* _ACTIVITY_
For each line below that contains the word "first", make a copy.

* _INPUT DATA_
..............................

(* ===== verification/RouterTests.v ===== *)
(** * The tests of [router/selector.rs], on the model *)

From S2P Require Import Prelude Machine RustStr Timed Config Errors Router Testing.

Open Scope test_scope.

#[local] Existing Instance AsciiCase.

(** A provider of the tests: no key, nothing discovered. *)
Definition provider (name url : string) (models : list string) (input_rate output_rate base_fee : Z)
    (tier : Tier) : ProviderConfig := {|
  p_name := name; p_url := url; p_api_key := None; p_models := models;
  p_input_rate := input_rate; p_output_rate := output_rate; p_base_fee := base_fee;
  p_tier := tier; p_auto_discover := false |}.

Definition test_providers : list ProviderConfig :=
  [provider "cheap" "https://cheap.example.com/v1" ["gpt-4o"; "gpt-4o-mini"] 5 15 0 Tier_default;
   provider "expensive" "https://expensive.example.com/v1" ["gpt-4o"; "claude-3.5-sonnet"] 10 30 1
     Tier_default].

Definition tiered_providers : list ProviderConfig :=
  [provider "local-cheap" "https://local.example.com/v1" ["gpt-4o"] 1 5 0 Local;
   provider "standard-mid" "https://standard.example.com/v1" ["gpt-4o"] 5 15 1 Standard;
   provider "frontier-expensive" "https://frontier.example.com/v1" ["gpt-4o"] 10 30 2 Frontier].

Definition router_of (ps : list ProviderConfig) : Router := Router_new ps [] "cheapest".

(** [router.select(..).unwrap()]; a panic of [select] is one of the test. *)
Definition do_select (rt : Router) (model : string) (prompt : option string)
    : Timed unit SelectedProvider :=
  let! r := opt_unwrap (select rt model None prompt None) in unwrap r.

Definition do_candidates (rt : Router) (max_tier : option Tier) : Timed unit (list SelectedProvider) :=
  unwrap (select_candidates rt "gpt-4o" None None max_tier).

Definition names (cs : list SelectedProvider) : list string := map sp_name cs.

Definition test_select_cheapest : Test :=
  let! selected := do_select (router_of test_providers) "gpt-4o" None in
  assert_eq (sp_name selected) "cheap".

Definition test_no_providers_for_model : Test :=
  assert match select (router_of test_providers) "nonexistent-model" None None None with
         | Some (Err (NoProviders _)) => true
         | _ => false
         end.

Definition test_base_fee_affects_cheapest_selection : Test :=
  let rt := router_of
    [provider "low-rate-high-fee" "https://a.example.com/v1" ["gpt-4o"] 5 10 8 Tier_default;
     provider "high-rate-no-fee" "https://b.example.com/v1" ["gpt-4o"] 8 15 0 Tier_default] in
  let! selected := do_select rt "gpt-4o" None in
  assert_eq (sp_name selected) "high-rate-no-fee".

Definition test_actual_cost_calculation : Test :=
  assert (f64_near (actual_cost_sats 100 200 10 30 1) (f64_of_Z 8)) >>;
  assert (f64_near (actual_cost_sats 10 5 5 15 0) (f64_lit 125 1000)) >>;
  assert (f64_near (actual_cost_sats 0 0 10 30 5) (f64_of_Z 5)) >>;
  assert (f64_near (actual_cost_sats 1000 1000 10 30 0) (f64_of_Z 40)).

Definition test_actual_cost_fractional_sats : Test :=
  let cost := actual_cost_sats 10 5 5 15 0 in
  assert (f64_gtb cost f64_zero) >>;
  assert (f64_near cost (f64_lit 125 1000)).

Definition test_policy_keyword_matching : Test :=
  let policies :=
    [{| r_name := "code"; r_allowed_models := ["gpt-4o"]; r_strategy := "lowest_cost";
        r_max_sats_per_1k_output := Some 20; r_keywords := ["function"; "code"] |}] in
  let rt := Router_new test_providers policies "cheapest" in
  let! selected := do_select rt "gpt-4o" (Some "Write a function to sort") in
  assert_eq (sp_name selected) "cheap".

Definition test_select_candidates_returns_ordered_list : Test :=
  let rt := router_of
    [provider "medium" "https://medium.example.com/v1" ["gpt-4o"] 8 20 5 Tier_default;
     provider "cheapest" "https://cheapest.example.com/v1" ["gpt-4o"] 3 10 0 Tier_default;
     provider "pricey" "https://pricey.example.com/v1" ["gpt-4o"] 15 40 10 Tier_default] in
  let! candidates := do_candidates rt None in
  assert_eq (length candidates) 3%nat >>;
  assert_eq (names candidates) ["cheapest"; "medium"; "pricey"].

Definition test_select_candidates_deduplicates_by_name : Test :=
  let rt := router_of
    [provider "alpha" "https://alpha-expensive.example.com/v1" ["gpt-4o"] 10 30 5 Tier_default;
     provider "alpha" "https://alpha-cheap.example.com/v1" ["gpt-4o"] 3 10 0 Tier_default;
     provider "beta" "https://beta.example.com/v1" ["gpt-4o"] 5 15 2 Tier_default] in
  let! candidates := do_candidates rt None in
  assert_eq (length candidates) 2%nat >>;
  let! first := t_index candidates 0 in
  assert_eq (sp_name first) "alpha" >>;
  assert_eq (sp_output_rate first) 10 >>;
  let! second := t_index candidates 1 in
  assert_eq (sp_name second) "beta".

Definition test_select_delegates_to_candidates : Test :=
  let rt := router_of test_providers in
  let! selected := do_select rt "gpt-4o" None in
  let! candidates := do_candidates rt None in
  let! first := t_index candidates 0 in
  assert_eq (sp_name selected) (sp_name first) >>;
  assert_eq (sp_url selected) (sp_url first) >>;
  assert_eq (sp_output_rate selected) (sp_output_rate first) >>;
  assert_eq (sp_base_fee selected) (sp_base_fee first).

Definition test_select_candidates_filters_by_model : Test :=
  let rt := router_of
    [provider "has-model" "https://a.example.com/v1" ["gpt-4o"] 5 15 0 Tier_default;
     provider "no-model" "https://b.example.com/v1" ["claude-3.5-sonnet"] 3 10 0 Tier_default] in
  let! candidates := do_candidates rt None in
  assert_eq (names candidates) ["has-model"].

Definition test_tier_filter_local_only : Test :=
  let! candidates := do_candidates (router_of tiered_providers) (Some Local) in
  assert_eq (names candidates) ["local-cheap"].

Definition test_tier_filter_standard_includes_local : Test :=
  let! candidates := do_candidates (router_of tiered_providers) (Some Standard) in
  assert_eq (names candidates) ["local-cheap"; "standard-mid"].

Definition test_tier_filter_frontier_includes_all : Test :=
  let! candidates := do_candidates (router_of tiered_providers) (Some Frontier) in
  assert_eq (length candidates) 3%nat.

Definition test_tier_filter_none_includes_all : Test :=
  let! candidates := do_candidates (router_of tiered_providers) None in
  assert_eq (length candidates) 3%nat.

Definition test_tier_filter_no_match_returns_error : Test :=
  let rt := router_of
    [provider "frontier-only" "https://frontier.example.com/v1" ["gpt-4o"] 10 30 2 Frontier] in
  assert match select_candidates rt "gpt-4o" None None (Some Local) with
         | Err (NoTierMatch _ _) => true
         | _ => false
         end.

Definition test_select_candidates_empty_returns_error : Test :=
  assert match select_candidates (router_of test_providers) "nonexistent-model" None None None with
         | Err (NoProviders _) => true
         | _ => false
         end.

Definition test_frontier_rates_returns_max_across_tiers : Test :=
  assert_eq (frontier_rates (router_of tiered_providers) "gpt-4o") (Some (10, 30, 2)).

Definition test_frontier_rates_single_tier_returns_that_tier : Test :=
  let rt := router_of [provider "local-only" "https://local.example.com/v1" ["gpt-4o"] 1 5 0 Local] in
  assert_eq (frontier_rates rt "gpt-4o") (Some (1, 5, 0)).

Definition test_frontier_rates_nonexistent_model_returns_none : Test :=
  assert_eq (frontier_rates (router_of tiered_providers) "nonexistent-model") None.

Definition suite : list Test :=
  [test_select_cheapest; test_no_providers_for_model; test_base_fee_affects_cheapest_selection;
   test_actual_cost_calculation; test_actual_cost_fractional_sats; test_policy_keyword_matching;
   test_select_candidates_returns_ordered_list; test_select_candidates_deduplicates_by_name;
   test_select_delegates_to_candidates; test_select_candidates_filters_by_model;
   test_tier_filter_local_only; test_tier_filter_standard_includes_local;
   test_tier_filter_frontier_includes_all; test_tier_filter_none_includes_all;
   test_tier_filter_no_match_returns_error; test_select_candidates_empty_returns_error;
   test_frontier_rates_returns_max_across_tiers;
   test_frontier_rates_single_tier_returns_that_tier;
   test_frontier_rates_nonexistent_model_returns_none].

Example router_suite_passes : forallb passes suite = true.
Proof. vm_compute. reflexivity. Qed.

..............................

* _PROBLEM SOLUTION_
  let! first := t_index candidates 0 in
  assert_eq (sp_name first) "alpha" >>;
  assert_eq (sp_output_rate first) 10 >>;
  let! first := t_index candidates 0 in
  assert_eq (sp_name selected) (sp_name first) >>;
  assert_eq (sp_url selected) (sp_url first) >>;
  assert_eq (sp_output_rate selected) (sp_output_rate first) >>;
  assert_eq (sp_base_fee selected) (sp_base_fee first).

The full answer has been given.